For those prone to anxiety and “catastrophic thinking,” acute pain can actually become worse, according to world-renowned Harvard-trained psychiatrist, Dr. Srini Pillay.

“The pain itself can rewire your brain,” Dr. Pillay writes in Harvard Health. “When pain first occurs, it impacts your pain-sensitivity brain circuits. But when pain lasts, the related brain activity switches away from the ‘pain’ circuits to circuits that process emotions. That’s why emotions like anxiety often take center stage in chronic back pain. And it’s why emotional control becomes that much more difficult.”

Physician Dr. John Sarno spent his career connecting somatic emotions to back pain, believing that back pain could be linked to Tension Myositis Syndrome (TMS). More specifically, he posited that repressed emotions could cause mild oxygen deprivation in the body and lead to physical pain. In other words, the body was actually distracting us from deep-seated emotions (many stemming from childhood) with lower back pain.

“Some believe back pain is a somatic symptom created by the unconscious to distract us from emotional issues that we want to repress,” writes Dr. Shawn Burn in Psychology Today. “Physician John Sarno says that tension from internalized pressure and rage leads to oxygen deprivation of the muscle and that’s where the pain comes from.”

Back Pain and Anger

The places where we hide stress in the body are tied to emotional health (you can read more about the remarkable link between your tight hips and emotions). Lower back pain, according to Dr. Sean Grover, a psychotherapist and author, is tied to tightly held anger. Patients who feel anger (repressed or conscious) may find it shows up in the form of lower back pain. 

Science seems to back this up (excuse the pun). A study published in the September 2014 edition of Annals of Behavioral Health found that “suppression of anger” was linked to increased pain in those with chronic lower back pain.

Treatments for Back Pain

If back pain is truly linked to repressed emotions, some of which you might not even know you’re carrying around, what are you supposed to do about it? 
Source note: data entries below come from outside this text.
(** * p5.js: lights and image display

    A shallow embedding of two source files of the library:

    - the lighting functions [ambientLight], [directionalLight] and
      [pointLight], which write into the uniforms of the lighting shader
      and keep one counter per light type on the renderer;
    - [src/image/loading_displaying.js]: [image], [tint], [noTint],
      [_getTintedImageCanvas] and [imageMode].

    JavaScript values are an inductive type, the mutable objects reached
    through [this] are fields of an explicit state record, and a function
    body is a computation in a state-and-exception monad, so that the
    state left behind by a call that throws can be inspected. *)

From Stdlib Require Import ZArith QArith Qround String List Lia.
From stdpp Require Import base option list gmap strings pretty.

Close Scope Q_scope.
Open Scope string_scope.
Open Scope list_scope.
Open Scope nat_scope.

(** ** JavaScript values *)

Module JS.

(** Numbers are rationals: the functions below move numbers around and,
    for tinting, multiply and divide them; rounding of doubles is outside
    the model. *)
#[warnings="-register-all"]
Inductive value : Type :=
| VUndefined
| VNull
| VBool (b : bool)
| VNum (q : Q)
| VStr (s : string)
| VObj (fields : list (string * value)).

(** What a [throw] carries. *)
Inductive exn : Type :=
| TypeError (msg : string)
| Error (msg : string).

(** The result of evaluating an expression that may throw. *)
Inductive completion (A : Type) : Type :=
| Normal (a : A)
| Throw (e : exn).
Arguments Normal {A} a.
Arguments Throw {A} e.

(** [typeof v] *)
Definition typeof (v : value) : string :=
  match v with
  | VUndefined => "undefined"
  | VNull => "object"
  | VBool _ => "boolean"
  | VNum _ => "number"
  | VStr _ => "string"
  | VObj _ => "object"
  end.

(** Own field of an object literal; a missing field reads [undefined]. *)
Fixpoint field (fs : list (string * value)) (name : string) : value :=
  match fs with
  | [] => VUndefined
  | (k, v) :: fs' => if String.eqb k name then v else field fs' name
  end.

(** [v.name], for a name that no built-in prototype defines (such as
    [x], [y], [z]): reading it from [undefined] or [null] throws a
    TypeError, a primitive is boxed and has no such property, an object
    gives its field. *)
Definition getMember (v : value) (name : string) : completion value :=
  match v with
  | VUndefined =>
      Throw (TypeError ("Cannot read property '" +:+ name +:+ "' of undefined"))
  | VNull =>
      Throw (TypeError ("Cannot read property '" +:+ name +:+ "' of null"))
  | VObj fs => Normal (field fs name)
  | VBool _ | VNum _ | VStr _ => Normal VUndefined
  end.

(** [a[i]] on an array held as a list: any index outside the array,
    negative ones included, reads [undefined]. *)
Definition index (a : list value) (i : Z) : value :=
  if (i <? 0)%Z then VUndefined else nth (Z.to_nat i) a VUndefined.

(** [m === s] for a string [s]: only a string with the same characters
    is strictly equal to it. *)
Definition strictEqString (m : value) (s : string) : bool :=
  match m with
  | VStr t => String.eqb t s
  | _ => false
  end.

(** State and exception monad over a state [S]: a throw keeps the state
    reached so far. *)
Definition M (S A : Type) : Type := S → completion A * S.

Definition ret {S A} (a : A) : M S A := λ s, (Normal a, s).

Definition bind {S A B} (m : M S A) (k : A → M S B) : M S B :=
  λ s, match m s with
       | (Normal a, s') => k a s'
       | (Throw e, s') => (Throw e, s')
       end.

Definition gets {S A} (f : S → A) : M S A := λ s, (Normal (f s), s).
Definition modify {S} (f : S → S) : M S unit := λ s, (Normal tt, f s).
Definition lift {S A} (c : completion A) : M S A := λ s, (c, s).

End JS.

Import JS.

Notation "'let*' x ':=' m 'in' k" := (bind m (λ x, k))
  (at level 10, x name, m at level 100, k at level 200).
Notation "m ';;' k" := (bind m (λ _, k))
  (at level 100, k at level 200, right associativity).

(** ** The lighting functions *)

Module Lights.

(** A shader program handle. The renderer keeps one compiled program per
    pair of stage names, so the pair identifies the handle. *)
Definition program : Type := string * string.

(** A uniform location of a program, as [gl.getUniformLocation] returns
    it. *)
Record location : Type := Location { loc_program : program; loc_name : string }.

(** The value a uniform holds, by the call that wrote it. *)
Inductive uniformValue : Type :=
| Uniform1i (n : N)
| Uniform3f (x y z : value)
| Uniform4f (x y z w : value).

(** The calls made on the renderer's shader cache and on the GL context,
    in the order they happen. *)
Inductive glcall : Type :=
| GetShader (vert frag : string)
| UseProgram (p : program)
| GetUniformLocation (p : program) (name : string)
| SetUniform (l : option location) (u : uniformValue).

(** The renderer as the lighting functions see it: the three counters
    of [this._renderer], its GL context (the program in use, the uniform
    values of every program, the calls received) and the properties the
    functions store on the shader program object. The counters hold
    non-negative integers, far below the range where doubles stop being
    exact, hence [N]. *)
Record Renderer : Type := mkRenderer {
  ambientLightCount : N;
  directionalLightCount : N;
  pointLightCount : N;
  currentProgram : option program;
  uniforms : gmap (program * string) uniformValue;
  properties : gmap (program * string) location;
  calls : list glcall
}.

Definition logCall (c : glcall) (r : Renderer) : Renderer :=
  mkRenderer (ambientLightCount r) (directionalLightCount r) (pointLightCount r)
    (currentProgram r) (uniforms r) (properties r) (calls r ++ [c]).

Definition setCurrentProgram (p : program) (r : Renderer) : Renderer :=
  mkRenderer (ambientLightCount r) (directionalLightCount r) (pointLightCount r)
    (Some p) (uniforms r) (properties r) (calls r).

Definition setUniforms (u : gmap (program * string) uniformValue) (r : Renderer)
  : Renderer :=
  mkRenderer (ambientLightCount r) (directionalLightCount r) (pointLightCount r)
    (currentProgram r) u (properties r) (calls r).

Definition setProperties (ps : gmap (program * string) location) (r : Renderer)
  : Renderer :=
  mkRenderer (ambientLightCount r) (directionalLightCount r) (pointLightCount r)
    (currentProgram r) (uniforms r) ps (calls r).

Definition setAmbientLightCount (n : N) (r : Renderer) : Renderer :=
  mkRenderer n (directionalLightCount r) (pointLightCount r)
    (currentProgram r) (uniforms r) (properties r) (calls r).

Definition setDirectionalLightCount (n : N) (r : Renderer) : Renderer :=
  mkRenderer (ambientLightCount r) n (pointLightCount r)
    (currentProgram r) (uniforms r) (properties r) (calls r).

Definition setPointLightCount (n : N) (r : Renderer) : Renderer :=
  mkRenderer (ambientLightCount r) (directionalLightCount r) n
    (currentProgram r) (uniforms r) (properties r) (calls r).

(** Modelled from the spec: [_getShader] of the renderer is not among
    the sources. The spec has it return, for a pair of stage names, the
    cached compiled program handle of that pair; the handle is the pair,
    and the request is recorded. *)
Definition _getShader (vert frag : string) : M Renderer program :=
  modify (logCall (GetShader vert frag));;
  ret (vert, frag).

(** [gl.useProgram(p)] *)
Definition useProgram (p : program) : M Renderer unit :=
  modify (logCall (UseProgram p));;
  modify (setCurrentProgram p).

(** [gl.getUniformLocation(p, name)]. Which names the shader source
    declares, and so the bound of its light arrays, is not modelled:
    every name has a location. *)
Definition getUniformLocation (p : program) (name : string)
  : M Renderer location :=
  modify (logCall (GetUniformLocation p name));;
  ret (Location p name).

(** A [gl.uniform*] call: the value goes to the uniform of the program
    in use; a missing location, or one of another program, writes
    nothing. *)
Definition writeUniform (l : option location) (u : uniformValue) (r : Renderer)
  : Renderer :=
  match l, currentProgram r with
  | Some (Location p name), Some q =>
      if decide (p = q) then setUniforms (<[(p, name) := u]> (uniforms r)) r
      else r
  | _, _ => r
  end.

Definition glUniform (l : option location) (u : uniformValue)
  : M Renderer unit :=
  modify (logCall (SetUniform l u));;
  modify (writeUniform l u).

Definition uniform1i (l : option location) (n : N) : M Renderer unit :=
  glUniform l (Uniform1i n).
Definition uniform3f (l : option location) (x y z : value) : M Renderer unit :=
  glUniform l (Uniform3f x y z).
Definition uniform4f (l : option location) (x y z w : value) : M Renderer unit :=
  glUniform l (Uniform4f x y z w).

(** [shaderProgram.name = l] and [shaderProgram.name] *)
Definition setProperty (p : program) (name : string) (l : location)
  : M Renderer unit :=
  modify (λ r, setProperties (<[(p, name) := l]> (properties r)) r).

Definition getProperty (p : program) (name : string)
  : M Renderer (option location) :=
  gets (λ r, properties r !! (p, name)).

Definition one : value := VNum 1%Q.

(** The lines of [directionalLight] and of [pointLight] from
    [var _x, _y, _z;] to the end of the [if], the same text in both; they
    touch no state. [args] is a copy of [arguments]; the [catch] throws
    again what it caught. *)
Definition trailingVector (arguments : list value)
  : completion (value * value * value) :=
  let args := arguments in
  let length := Z.of_nat (List.length args) in
  if String.eqb (typeof (index args (length - 1))) "number" then
    Normal (index args (length - 3), index args (length - 2),
            index args (length - 1))
  else
    match getMember (index args (length - 1)) "x" with
    | Throw error => Throw error
    | Normal _x =>
        match getMember (index args (length - 1)) "y" with
        | Throw error => Throw error
        | Normal _y =>
            match getMember (index args (length - 1)) "z" with
            | Throw error => Throw error
            | Normal _z => Normal (_x, _y, _z)
            end
        end
    end.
Emotional releases can happen during deep yoga sessions as well as during massage therapy. When an area locked with tension is broken up, large emotional releases can take place.

For some, however, massage therapy isn’t enough. If pain doesn’t seem to be getting better with massage, says Darragh Simon, owner of Trinity Wellness and a licensed massage therapist with over two decades of experience, you might need to seek psychiatric therapy as well. Acupuncture is another effective means of unlocking deep-seated emotions and opening the chi so that pain and emotional blockages can be released. Either way, by tapping into the source of pain rather than the symptoms themselves, you’ll be on your way to curing your pain for good.